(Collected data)

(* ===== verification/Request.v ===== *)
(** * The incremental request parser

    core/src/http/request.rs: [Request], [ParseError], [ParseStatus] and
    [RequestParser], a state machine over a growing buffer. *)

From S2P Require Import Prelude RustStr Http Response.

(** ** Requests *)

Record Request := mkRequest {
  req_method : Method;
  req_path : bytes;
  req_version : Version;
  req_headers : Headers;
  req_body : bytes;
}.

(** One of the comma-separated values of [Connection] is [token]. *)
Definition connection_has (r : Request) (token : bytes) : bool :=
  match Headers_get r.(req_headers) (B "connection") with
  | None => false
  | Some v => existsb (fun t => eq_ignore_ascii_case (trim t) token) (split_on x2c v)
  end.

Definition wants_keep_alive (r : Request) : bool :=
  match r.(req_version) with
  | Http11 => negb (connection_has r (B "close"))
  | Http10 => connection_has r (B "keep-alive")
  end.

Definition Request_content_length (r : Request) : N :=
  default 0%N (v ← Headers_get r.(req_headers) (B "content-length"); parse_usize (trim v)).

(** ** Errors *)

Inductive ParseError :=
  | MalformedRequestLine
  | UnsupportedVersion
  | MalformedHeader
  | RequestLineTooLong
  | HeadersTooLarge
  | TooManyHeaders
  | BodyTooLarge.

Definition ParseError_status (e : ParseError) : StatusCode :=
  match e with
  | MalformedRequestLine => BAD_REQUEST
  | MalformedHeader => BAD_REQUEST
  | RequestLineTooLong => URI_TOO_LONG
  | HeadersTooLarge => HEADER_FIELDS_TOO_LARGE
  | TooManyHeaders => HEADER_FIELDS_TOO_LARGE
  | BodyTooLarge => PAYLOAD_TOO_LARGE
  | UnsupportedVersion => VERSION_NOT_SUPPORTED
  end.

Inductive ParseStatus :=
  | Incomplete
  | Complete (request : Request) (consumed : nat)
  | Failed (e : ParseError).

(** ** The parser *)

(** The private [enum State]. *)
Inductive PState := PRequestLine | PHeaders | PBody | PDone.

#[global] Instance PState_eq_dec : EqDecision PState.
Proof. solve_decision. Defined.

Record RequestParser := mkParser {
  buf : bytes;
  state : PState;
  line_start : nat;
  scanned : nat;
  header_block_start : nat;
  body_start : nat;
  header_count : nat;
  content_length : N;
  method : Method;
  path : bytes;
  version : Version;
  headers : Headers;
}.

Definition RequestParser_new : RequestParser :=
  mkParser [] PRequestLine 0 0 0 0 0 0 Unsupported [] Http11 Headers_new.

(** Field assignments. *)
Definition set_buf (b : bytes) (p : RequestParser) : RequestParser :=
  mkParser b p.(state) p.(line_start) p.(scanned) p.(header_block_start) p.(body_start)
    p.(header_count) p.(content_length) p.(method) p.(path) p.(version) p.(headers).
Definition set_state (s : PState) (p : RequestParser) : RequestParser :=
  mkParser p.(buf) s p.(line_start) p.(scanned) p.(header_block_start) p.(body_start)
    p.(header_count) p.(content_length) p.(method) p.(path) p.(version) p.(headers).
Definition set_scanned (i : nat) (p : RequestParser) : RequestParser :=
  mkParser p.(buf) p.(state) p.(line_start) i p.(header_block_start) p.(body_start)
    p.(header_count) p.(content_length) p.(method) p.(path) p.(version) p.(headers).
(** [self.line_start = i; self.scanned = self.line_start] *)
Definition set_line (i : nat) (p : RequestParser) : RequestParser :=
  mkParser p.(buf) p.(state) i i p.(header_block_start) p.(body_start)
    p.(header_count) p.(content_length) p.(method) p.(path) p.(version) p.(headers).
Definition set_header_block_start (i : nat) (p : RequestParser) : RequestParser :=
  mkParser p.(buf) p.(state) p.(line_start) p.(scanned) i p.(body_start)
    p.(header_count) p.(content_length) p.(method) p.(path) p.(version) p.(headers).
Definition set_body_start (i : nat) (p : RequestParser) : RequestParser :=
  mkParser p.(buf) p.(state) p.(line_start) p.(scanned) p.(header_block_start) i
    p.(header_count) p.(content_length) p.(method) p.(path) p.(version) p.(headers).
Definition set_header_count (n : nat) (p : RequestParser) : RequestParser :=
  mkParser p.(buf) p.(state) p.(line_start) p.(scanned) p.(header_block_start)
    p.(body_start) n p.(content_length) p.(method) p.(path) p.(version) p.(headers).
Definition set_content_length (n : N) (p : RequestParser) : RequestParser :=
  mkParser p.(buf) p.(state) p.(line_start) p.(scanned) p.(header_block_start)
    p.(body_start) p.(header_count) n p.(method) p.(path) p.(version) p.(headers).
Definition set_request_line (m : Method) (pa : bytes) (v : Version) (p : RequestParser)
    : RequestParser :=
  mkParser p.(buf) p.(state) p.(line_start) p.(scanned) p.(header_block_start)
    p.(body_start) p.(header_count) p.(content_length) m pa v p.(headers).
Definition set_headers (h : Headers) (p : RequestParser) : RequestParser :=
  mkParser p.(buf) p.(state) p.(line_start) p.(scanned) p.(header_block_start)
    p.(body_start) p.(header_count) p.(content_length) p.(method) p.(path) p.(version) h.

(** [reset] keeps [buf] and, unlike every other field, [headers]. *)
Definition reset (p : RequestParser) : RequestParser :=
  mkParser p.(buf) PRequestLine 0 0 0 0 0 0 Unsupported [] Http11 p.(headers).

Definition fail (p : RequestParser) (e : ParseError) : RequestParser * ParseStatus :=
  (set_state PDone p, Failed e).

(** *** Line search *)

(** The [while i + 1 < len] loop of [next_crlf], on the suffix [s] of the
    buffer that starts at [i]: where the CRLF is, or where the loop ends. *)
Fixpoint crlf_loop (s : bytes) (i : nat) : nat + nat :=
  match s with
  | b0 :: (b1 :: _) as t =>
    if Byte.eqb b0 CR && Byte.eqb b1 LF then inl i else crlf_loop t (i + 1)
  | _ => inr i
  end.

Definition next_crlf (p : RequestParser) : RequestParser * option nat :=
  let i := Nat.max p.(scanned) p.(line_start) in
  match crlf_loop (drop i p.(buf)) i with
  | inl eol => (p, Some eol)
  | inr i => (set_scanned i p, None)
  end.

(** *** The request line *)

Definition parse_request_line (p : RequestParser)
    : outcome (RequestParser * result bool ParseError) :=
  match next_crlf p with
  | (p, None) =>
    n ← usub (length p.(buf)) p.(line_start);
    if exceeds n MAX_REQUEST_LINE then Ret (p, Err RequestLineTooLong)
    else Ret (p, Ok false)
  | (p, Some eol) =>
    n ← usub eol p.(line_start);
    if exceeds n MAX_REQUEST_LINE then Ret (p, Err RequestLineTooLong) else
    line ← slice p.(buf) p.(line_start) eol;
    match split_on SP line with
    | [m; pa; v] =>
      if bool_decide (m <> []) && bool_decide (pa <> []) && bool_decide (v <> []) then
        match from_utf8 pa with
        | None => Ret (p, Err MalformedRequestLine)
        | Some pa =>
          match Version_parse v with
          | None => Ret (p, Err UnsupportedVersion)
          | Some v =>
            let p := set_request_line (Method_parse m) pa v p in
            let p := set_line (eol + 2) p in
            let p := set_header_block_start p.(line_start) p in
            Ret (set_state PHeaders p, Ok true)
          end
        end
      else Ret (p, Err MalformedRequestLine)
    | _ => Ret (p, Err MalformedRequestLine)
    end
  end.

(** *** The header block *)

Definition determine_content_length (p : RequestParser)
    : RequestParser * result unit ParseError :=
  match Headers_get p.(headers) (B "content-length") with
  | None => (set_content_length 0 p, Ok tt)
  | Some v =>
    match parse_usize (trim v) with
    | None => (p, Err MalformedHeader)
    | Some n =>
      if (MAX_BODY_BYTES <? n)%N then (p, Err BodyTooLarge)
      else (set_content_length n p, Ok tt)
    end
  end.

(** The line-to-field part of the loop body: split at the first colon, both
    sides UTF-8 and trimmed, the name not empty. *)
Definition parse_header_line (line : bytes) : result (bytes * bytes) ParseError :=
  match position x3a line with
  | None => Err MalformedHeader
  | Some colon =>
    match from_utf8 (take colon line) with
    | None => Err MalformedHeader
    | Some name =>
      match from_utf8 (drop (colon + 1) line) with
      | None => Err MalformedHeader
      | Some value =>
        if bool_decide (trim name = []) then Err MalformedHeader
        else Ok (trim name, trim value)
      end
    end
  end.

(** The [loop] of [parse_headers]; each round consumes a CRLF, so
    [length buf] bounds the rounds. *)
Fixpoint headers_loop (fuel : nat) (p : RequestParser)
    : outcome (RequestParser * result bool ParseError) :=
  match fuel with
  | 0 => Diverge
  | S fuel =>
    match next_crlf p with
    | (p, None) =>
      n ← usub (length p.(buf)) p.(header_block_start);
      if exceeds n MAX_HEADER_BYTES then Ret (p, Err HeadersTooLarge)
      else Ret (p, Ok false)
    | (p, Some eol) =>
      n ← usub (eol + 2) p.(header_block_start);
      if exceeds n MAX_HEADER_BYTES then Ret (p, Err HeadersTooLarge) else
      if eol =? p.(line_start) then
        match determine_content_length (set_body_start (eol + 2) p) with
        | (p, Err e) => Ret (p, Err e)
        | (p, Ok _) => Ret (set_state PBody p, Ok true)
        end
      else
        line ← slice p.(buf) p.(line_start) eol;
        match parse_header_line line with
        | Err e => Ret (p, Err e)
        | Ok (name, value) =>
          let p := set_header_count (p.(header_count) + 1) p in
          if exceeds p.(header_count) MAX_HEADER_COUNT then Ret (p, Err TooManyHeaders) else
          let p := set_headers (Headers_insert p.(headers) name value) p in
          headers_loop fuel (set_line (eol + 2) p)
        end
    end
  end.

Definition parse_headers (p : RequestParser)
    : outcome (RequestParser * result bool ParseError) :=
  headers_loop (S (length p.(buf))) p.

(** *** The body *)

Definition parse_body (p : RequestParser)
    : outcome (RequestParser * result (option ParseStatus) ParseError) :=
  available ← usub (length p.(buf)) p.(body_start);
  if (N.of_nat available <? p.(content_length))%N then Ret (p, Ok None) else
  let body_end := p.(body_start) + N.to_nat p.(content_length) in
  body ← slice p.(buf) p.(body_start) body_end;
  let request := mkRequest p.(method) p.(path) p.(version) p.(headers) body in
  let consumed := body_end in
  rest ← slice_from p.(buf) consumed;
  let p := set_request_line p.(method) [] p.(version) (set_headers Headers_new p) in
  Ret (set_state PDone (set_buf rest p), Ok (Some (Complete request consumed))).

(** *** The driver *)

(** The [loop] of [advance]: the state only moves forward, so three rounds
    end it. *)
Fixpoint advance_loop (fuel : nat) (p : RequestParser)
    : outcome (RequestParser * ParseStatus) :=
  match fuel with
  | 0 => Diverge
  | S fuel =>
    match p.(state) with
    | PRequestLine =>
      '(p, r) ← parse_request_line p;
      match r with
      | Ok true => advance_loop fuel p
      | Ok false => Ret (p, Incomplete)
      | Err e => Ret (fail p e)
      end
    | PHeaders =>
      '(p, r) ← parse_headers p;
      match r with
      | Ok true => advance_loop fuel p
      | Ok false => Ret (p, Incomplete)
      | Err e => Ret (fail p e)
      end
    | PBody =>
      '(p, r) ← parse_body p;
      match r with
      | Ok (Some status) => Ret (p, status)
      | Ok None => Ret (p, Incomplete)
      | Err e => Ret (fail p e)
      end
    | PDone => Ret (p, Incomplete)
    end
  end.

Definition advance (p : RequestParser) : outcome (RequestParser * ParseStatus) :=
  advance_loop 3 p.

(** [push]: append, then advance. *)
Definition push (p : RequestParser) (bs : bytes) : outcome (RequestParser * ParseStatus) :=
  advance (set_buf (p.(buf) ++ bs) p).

## WORK TO COMPLETE
Tell me how many lines of the records include the word "available", and say nothing else.

## ANSWER BOX
2